Exercise aim: Output, word for word, every line from the start of the listing down to and including the line that contains "orb_false_elim in H; destruct H"; include nothing else.

Records to use:
Fixpoint map_set {K V} `{!EqDecision K} (k : K) (v : V) (m : list (K * V)) : list (K * V) :=
  match m with
  | [] => [(k, v)]
  | (k', v') :: m' =>
      if decide (k' = k) then (k', v) :: m' else (k', v') :: map_set k v m'
  end.

Definition map_delete {K V} `{!EqDecision K} (k : K) (m : list (K * V)) : list (K * V) :=
  bfilter (fun kv => negb (bool_decide (kv.1 = k))) m.

(** ** Tactics *)

(** Split every boolean test and option match of the goal. *)
Ltac case_all :=
  repeat match goal with
  | |- context [if ?b then _ else _] =>
      lazymatch b with
      | decide _ => case_decide
      | bool_decide _ => case_bool_decide
      | _ => let H := fresh "Hb" in destruct b eqn:H
      end
  | |- context [match ?o with Some _ => _ | None => _ end] =>
      let H := fresh "Ho" in destruct o eqn:H
  end.

(** Turn boolean comparisons on [Z], [N] and [nat] into propositions. *)
Ltac bool_to_prop :=
  repeat match goal with
  | H : (_ && _)%bool = true |- _ => apply andb_prop in H; destruct H
  | H : (_ || _)%bool = false |- _ => apply orb_false_elim in H; destruct H
  | H : negb _ = true |- _ => apply negb_true_iff in H
  | H : negb _ = false |- _ => apply negb_false_iff in H
  | H : (_ <=? _)%Z = true |- _ => apply Z.leb_le in H
  | H : (_ <=? _)%Z = false |- _ => apply Z.leb_gt in H
  | H : (_ <? _)%Z = true |- _ => apply Z.ltb_lt in H
  | H : (_ <? _)%Z = false |- _ => apply Z.ltb_ge in H
  | H : (_ =? _)%Z = true |- _ => apply Z.eqb_eq in H
  | H : (_ =? _)%Z = false |- _ => apply Z.eqb_neq in H
  end.

(** ** Lemmas on filters *)

Lemma elem_of_bfilter {A} (p : A -> bool) (l : list A) x :
  x ∈ bfilter p l <-> x ∈ l /\ p x = true.
Proof. rewrite !list_elem_of_In. apply List.filter_In. Qed.

Lemma bfilter_all {A} (p : A -> bool) (l : list A) :
  (forall x, x ∈ l -> p x = true) -> bfilter p l = l.
Proof.
  induction l as [|x l IH]; intros H; cbn; [done|].
  rewrite (H x) by (by left). f_equal. apply IH. intros y Hy. apply H. by right.
Qed.

Lemma bfilter_none {A} (p : A -> bool) (l : list A) :
  (forall x, x ∈ l -> p x = false) -> bfilter p l = [].
Proof.
  induction l as [|x l IH]; intros H; cbn; [done|].
  rewrite (H x) by (by left). apply IH. intros y Hy. apply H. by right.
Qed.

Lemma bfilter_idemp {A} (p : A -> bool) (l : list A) :
  bfilter p (bfilter p l) = bfilter p l.
Proof. apply bfilter_all. intros x Hx. apply elem_of_bfilter in Hx. tauto. Qed.

Lemma bfilter_sublist {A} (p : A -> bool) (l : list A) : bfilter p l `sublist_of` l.
Proof.
  induction l as [|x l IH]; cbn; [done|].
  destruct (p x); [by apply sublist_skip | by apply sublist_cons].
Qed.

Lemma elem_of_sublist {A} (l k : list A) x : x ∈ l -> l `sublist_of` k -> x ∈ k.
Proof. intros Hx Hs. induction Hs; set_solver. Qed.

Lemma bfilter_NoDup {A} (p : A -> bool) (l : list A) : NoDup l -> NoDup (bfilter p l).
Proof. intros H. eapply sublist_NoDup; [done|apply bfilter_sublist]. Qed.

Lemma map_bfilter_NoDup {A B} (f : A -> B) (p : A -> bool) (l : list A) :
  NoDup (map f l) -> NoDup (map f (bfilter p l)).
Proof.
  induction l as [|x l IH]; cbn; [done|].
  rewrite NoDup_cons. intros [Hx Hl].
  destruct (p x); cbn; [|auto].
  rewrite NoDup_cons. split; [|auto].
  intros Hin. apply Hx. apply list_elem_of_In, List.in_map_iff in Hin as (y & <- & Hy).
  apply list_elem_of_In, List.in_map_iff. exists y. split; [done|].
  apply List.filter_In in Hy. tauto.
Qed.

(** ** Lemmas on [find_index] *)

Lemma find_index_Some {A} (p : A -> bool) (l : list A) i :
  find_index p l = Some i ->
  exists x, l !! i = Some x /\ p x = true /\
            forall j y, j < i -> l !! j = Some y -> p y = false.
Proof.
  revert i. induction l as [|x l IH]; intros i; cbn; [done|].
  destruct (p x) eqn:Hp.
  - intros [= <-]. exists x. split_and!; try done. lia.
  - destruct (find_index p l) as [i'|] eqn:Hf; [|done].
    intros [= <-]. destruct (IH i' eq_refl) as (y & Hy & Hpy & Hmin).
    exists y. split_and!; try done.
    intros [|j] z Hj Hz; cbn in Hz; [by simplify_eq|].
    eapply Hmin; [|done]. lia.
Qed.

Lemma find_index_None {A} (p : A -> bool) (l : list A) :
  find_index p l = None <-> forall x, x ∈ l -> p x = false.
Proof.
  induction l as [|x l IH]; cbn; [split; [set_solver|done]|].
  destruct (p x) eqn:Hp.
  - split; [done|]. intros H. specialize (H x ltac:(by left)). congruence.
  - destruct (find_index p l); cbn; split; intros H; try done.
    + exfalso. assert (Some n = None) as Habs; [|done]. apply IH. intros y Hy. apply H. by right.
    + intros y [->|Hy]%elem_of_cons; [done|]. by apply IH.
Qed.

(** ** Lemmas on sorting *)

Lemma sort_insert_perm {A} (cmp : A -> A -> Z) x (l : list A) :
  sort_insert cmp x l ≡ₚ x :: l.
Proof.
  induction l as [|y l IH]; cbn; [done|].
  destruct (cmp x y <=? 0)%Z; [done|]. rewrite IH. by apply Permutation_swap.
Qed.

Lemma js_sort_perm {A} (cmp : A -> A -> Z) (l : list A) : js_sort cmp l ≡ₚ l.
Proof.
  induction l as [|x l IH]; cbn; [done|].
  change (foldr (sort_insert cmp) [] l) with (js_sort cmp l).
  rewrite sort_insert_perm. by rewrite IH.
Qed.

Lemma elem_of_js_sort {A} (cmp : A -> A -> Z) (l : list A) x :
  x ∈ js_sort cmp l <-> x ∈ l.
Proof. by rewrite js_sort_perm. Qed.

Lemma js_sort_length {A} (cmp : A -> A -> Z) (l : list A) :
  length (js_sort cmp l) = length l.
Proof. by rewrite js_sort_perm. Qed.

(** A comparator whose verdicts agree with a total preorder [R]. *)
Class SortsBy {A} (cmp : A -> A -> Z) (R : A -> A -> Prop) : Prop := {
  sorts_trans : Transitive R;
  sorts_le : forall x y, (cmp x y <= 0)%Z -> R x y;
  sorts_gt : forall x y, (0 < cmp x y)%Z -> R y x;
}.

Section sorting.
Context {A : Type} (cmp : A -> A -> Z) (R : A -> A -> Prop) `{!SortsBy cmp R}.

Lemma sort_insert_sorted x l :
  StronglySorted R l -> StronglySorted R (sort_insert cmp x l).
Proof.
  pose proof (sorts_trans (cmp:=cmp) (R:=R)) as Htr.
  induction 1 as [|y l Hl IH Hy]; cbn; [repeat constructor|].
  destruct (cmp x y <=? 0)%Z eqn:Hc; bool_to_prop.
  - apply sorts_le in Hc. constructor; [by constructor|]. constructor; [done|].
    eapply List.Forall_impl; [|exact Hy]. intros z Hz. by eapply Htr.
  - apply sorts_gt in Hc. constructor; [done|].
    rewrite sort_insert_perm. by constructor.
Qed.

Your solution:
Fixpoint map_set {K V} `{!EqDecision K} (k : K) (v : V) (m : list (K * V)) : list (K * V) :=
  match m with
  | [] => [(k, v)]
  | (k', v') :: m' =>
      if decide (k' = k) then (k', v) :: m' else (k', v') :: map_set k v m'
  end.

Definition map_delete {K V} `{!EqDecision K} (k : K) (m : list (K * V)) : list (K * V) :=
  bfilter (fun kv => negb (bool_decide (kv.1 = k))) m.

(** ** Tactics *)

(** Split every boolean test and option match of the goal. *)
Ltac case_all :=
  repeat match goal with
  | |- context [if ?b then _ else _] =>
      lazymatch b with
      | decide _ => case_decide
      | bool_decide _ => case_bool_decide
      | _ => let H := fresh "Hb" in destruct b eqn:H
      end
  | |- context [match ?o with Some _ => _ | None => _ end] =>
      let H := fresh "Ho" in destruct o eqn:H
  end.

(** Turn boolean comparisons on [Z], [N] and [nat] into propositions. *)
Ltac bool_to_prop :=
  repeat match goal with
  | H : (_ && _)%bool = true |- _ => apply andb_prop in H; destruct H
  | H : (_ || _)%bool = false |- _ => apply orb_false_elim in H; destruct H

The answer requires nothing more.